The dissident's wife Liu Xia, who has been put under house arrest and whose mobile phone is now out of service, managed to get her message out on Twitter.
"I saw Xiaobo and told him on the ninth at the prison that he won the prize. I will let you know more later. Everyone, please help me tweet. Thanks," she said on Sunday.
"Obviously, all these (communication) tools were not foreseen," said De Spens, adding the regime can only "try to patch up holes" in a veritable "phenomenon of mass circulation of information".
The official Xinhua news agency finally mentioned the prize late Sunday in a roundabout report taken up by dozens of online publications.
"Russian media say the Nobel Peace Prize has become a Western political tool," it reported.
The Global Times, which is operated by the People's Daily, the print mouthpiece of the ruling Communist Party, said on Saturday that the Nobel committee had "disgraced itself" by awarding the prize to Liu.
"The editors of websites that report the Chinese dissident's award will have their jobs taken away," a blogger named "Secretary Zhang", who specialises in news and online censorship, wrote on Twitter.
Paris-based Reporters Without Borders (RSF) called the censorship "disgraceful," and "an insult to the universality of the Nobel Peace Prize."
"This frenzied censorship and propaganda effort confirms the importance of Liu?s peaceful struggle for free expression in China," RSF said.
Censors were caught unawares in the 60 minutes after the Nobel announcement -- with messages even posted on the chat forum of the People's Daily, called "Great Power".

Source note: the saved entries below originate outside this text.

(** * wb2k: welcome bot connection supervisor and one-shot sender

    A shallow embedding of [wb2k/__main__.py] and [wb2k/sendMessage.py].

    The Python code talks to three collaborators: the Slack client
    ([SlackClient]: [rtm_connect], [rtm_read], [rtm_send_message],
    [api_call]), the [logging] module and the clock ([time.sleep]).  The
    embedding threads a [world] through every call: the world counts the
    calls made to the client so far, holds the logger configuration and
    records every observable action in a trace.  What the remote service
    answers is given by a [SlackClient] record of oracles, indexed by the
    number of the call.  Python exceptions (including [SystemExit]) are the
    [Raise] results of a small state-and-exception monad. *)

From Stdlib Require Import String Ascii List ZArith QArith Bool Lia Arith.
From Stdlib Require Import DecimalString.
Import ListNotations.
Local Open Scope string_scope.
Local Open Scope Z_scope.

(* ===================================================================== *)
(** ** Python values *)
(* ===================================================================== *)

(** The values [json.loads] builds for an RTM event (floats left out). *)
#[warnings="-register-all"]
Inductive pyval : Type :=
| PNone
| PBool (b : bool)
| PInt (z : Z)
| PStr (s : string)
| PList (l : list pyval)
| PDict (d : list (string * pyval)).

(** A dict is kept as an association list with distinct keys. *)
Definition pydict : Type := list (string * pyval).

(** An inbound RTM event. *)
Definition message : Type := pydict.

(** [d.get(k)]: the value stored under [k], [None] when there is none. *)
Fixpoint dict_get (d : pydict) (k : string) : pyval :=
  match d with
  | [] => PNone
  | (k', v) :: rest => if String.eqb k' k then v else dict_get rest k
  end.
(** A glob written after a literal [!] compiles when the glob does, to
    the pattern of the glob preceded by the character [!]. *)
Lemma globToRegExp_bang (g : string) :
  globToRegExp (String "!" g)
  = (re <- globToRegExp g ;;
     Ok {| pieces := (ALit "!", QOne) :: pieces re |}).
Proof.
  unfold globToRegExp. rewrite globPattern_bang.
  change ("^" +:+ String "!" (globPattern g) +:+ "$")
    with (String "^" (String "!" (globPattern g +:+ "$"))).
  change ("^" +:+ globPattern g +:+ "$")
    with (String "^" (globPattern g +:+ "$")).
  unfold compile. rewrite (parse_body_bang _ (globPattern_head g)).
  now destruct (parse_body (globPattern g +:+ "$")).
Qed.

Lemma test_bang (re : RegExp) (key : string) :
  test {| pieces := (ALit "!", QOne) :: pieces re |} key
  = match key with
    | String c key' => Ascii.eqb "!" c && test re key'
    | EmptyString => false
    end.
Proof. destruct key; reflexivity. Qed.

Lemma mapM_Forall2 {A B : Type} (f : A -> res B) (l : list A) (ys : list B) :
  mapM f l = Ok ys -> Forall2 (fun x y => f x = Ok y) l ys.
Proof.
  revert ys. induction l as [|x l IH]; intros ys H; simpl in H.
  - injection H as <-. constructor.
  - destruct (f x) as [y| |] eqn:Hx; simpl in H; try discriminate.
    destruct (mapM f l) as [ys'| |]; simpl in H; try discriminate.
    injection H as <-. constructor; [exact Hx|now apply IH].
Qed.

(** C3.  Compilation: each pattern compiles to its rule; a pattern that
    starts with [!] gives an excluding rule for the glob that follows the
    [!]; one that starts with a backslash and [!] gives an including rule
    whose pattern accepts the key paths made of a literal [!] followed by
    a match of the glob that follows; any other pattern gives an including
    rule for the whole pattern.  Evaluation: the first match in the
    reversed list of the compiled rules is the last declared rule that
    matches the key path, so that a rule that matches hides every rule
    declared before it, and decides unless a rule declared after it
    matches as well.  The projection of an object whose keys are pairwise
    different at every depth keeps exactly the scalars at whose dotted key
    path the last declared matching rule is an inclusion, under the same
    key paths and in the same order (what lies under a reserved key or
    under the key [__proto__] is not counted), and it keeps the entries
    of the object under the reserved keys. *)
Theorem rules_last_declared_wins (o : object) (patterns : list string)
  (rules : list rule) :
  wfObject o = true ->
  processFieldRules patterns = Ok rules ->
  Forall2 (fun p r => processFieldRule p = Ok r) patterns rules /\
  (forall g r,
     processFieldRule (String "!" g) = Ok r ->
     include r = false /\ globToRegExp g = Ok (pattern r)) /\
  (forall g r,
     processFieldRule (String "\" (String "!" g)) = Ok r ->
     include r = true /\
     exists re,
       globToRegExp g = Ok re /\
       forall key,
         test (pattern r) key
         = match key with
           | String c key' => Ascii.eqb "!" c && test re key'
           | EmptyString => false
           end) /\
  (forall p r,
     startsWith p "!" = false -> startsWith p "\!" = false ->
     processFieldRule p = Ok r ->
     include r = true /\ globToRegExp p = Ok (pattern r)) /\
  (forall fullKey,
     matchingRule (rev rules) fullKey = lastDeclared rules fullKey) /\
  (forall earlier r later fullKey,
     rules = earlier ++ r :: later ->
     test (pattern r) fullKey = true ->
     lastDeclared rules fullKey = lastDeclared (r :: later) fullKey /\
     (forallb (fun r' => negb (test (pattern r') fullKey)) later = true ->
      lastDeclared rules fullKey = Some r)) /\
  exists result,
    getFields o patterns = Ok result /\
    objectLeaves "" result
    = List.filter (fun pv => decides rules (fst pv)) (objectLeaves "" o) /\
    (forall k v, (k, v) ∈ o -> is_reserved k = true -> (k, v) ∈ result).
Proof.
  intros Hwf Hrules.
  split; [now apply mapM_Forall2|].
  split.
  { intros g r.
    change (processFieldRule (String "!" g))
      with (re <- globToRegExp g ;; Ok {| include := false; pattern := re |}).
    destruct (globToRegExp g) as [re| |]; cbn [bind]; try discriminate.
    now intros [= <-]. }
  split.
  { intros g r.
    change (processFieldRule (String "\" (String "!" g)))
      with (re' <- globToRegExp (String "!" g) ;;
            Ok {| include := true; pattern := re' |}).
    rewrite globToRegExp_bang.
    destruct (globToRegExp g) as [re| |]; cbn [bind]; try discriminate.
    intros [= <-]. split; [reflexivity|].
    exists re. split; [reflexivity|]. intros key. apply test_bang. }
  split.
  { intros p r H1 H2. unfold processFieldRule. rewrite H1, H2.
    destruct (globToRegExp p) as [re| |]; cbn [bind]; try discriminate.
    now intros [= <-]. }
  split; [intros fullKey; apply matchingRule_rev|].
  split.
  { intros earlier r later fullKey -> Hr.
    assert (Hlater : exists r', lastDeclared (r :: later) fullKey = Some r').
    { cbn [lastDeclared]. destruct (lastDeclared later fullKey) as [r'|];
        [now exists r'|]. rewrite Hr. now exists r. }
    destruct Hlater as [r' Hr']. split.
    - rewrite lastDeclared_app. now rewrite Hr'.
    - intros Hnone. rewrite lastDeclared_app. cbn [lastDeclared].
      now rewrite (lastDeclared_none _ _ Hnone), Hr. }
  exists (applyFieldRules o (rev rules) "").
  split; [unfold getFields; now rewrite Hrules|].
  destruct (wf_entries _ Hwf) as [Hnd Hall].
  split.
  - rewrite applyFieldRules_omap by exact Hnd.
    rewrite objectLeaves_projection.
    + apply List.filter_ext. intros pv. apply included_rev.
    + eapply Forall_impl; [exact Hall|].
      intros kv Hkv fullKey. now apply getToInclude_leaves.
  - intros k v Hin Hres. unfold applyFieldRules.
    apply applyEntries_reserved; try assumption.
    intros k' _. unfold keys. simpl. apply not_elem_of_nil.
Qed.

Some messages survived up to five minutes before being erased. From then on, they were deleted just a minute after being posted.
This week, censors were gradually relaxing their iron grip, and searches of "Liu Xiaobo" on the Chinese search engine Baidu were successful, although not if they were followed by "Nobel Peace Prize."
"As usual, mass movements terrorise the leadership. They wanted to avoid protests happening on the actual day at all costs," said De Spens.
"Now that the media spotlight has faded a bit, censorship is getting lighter."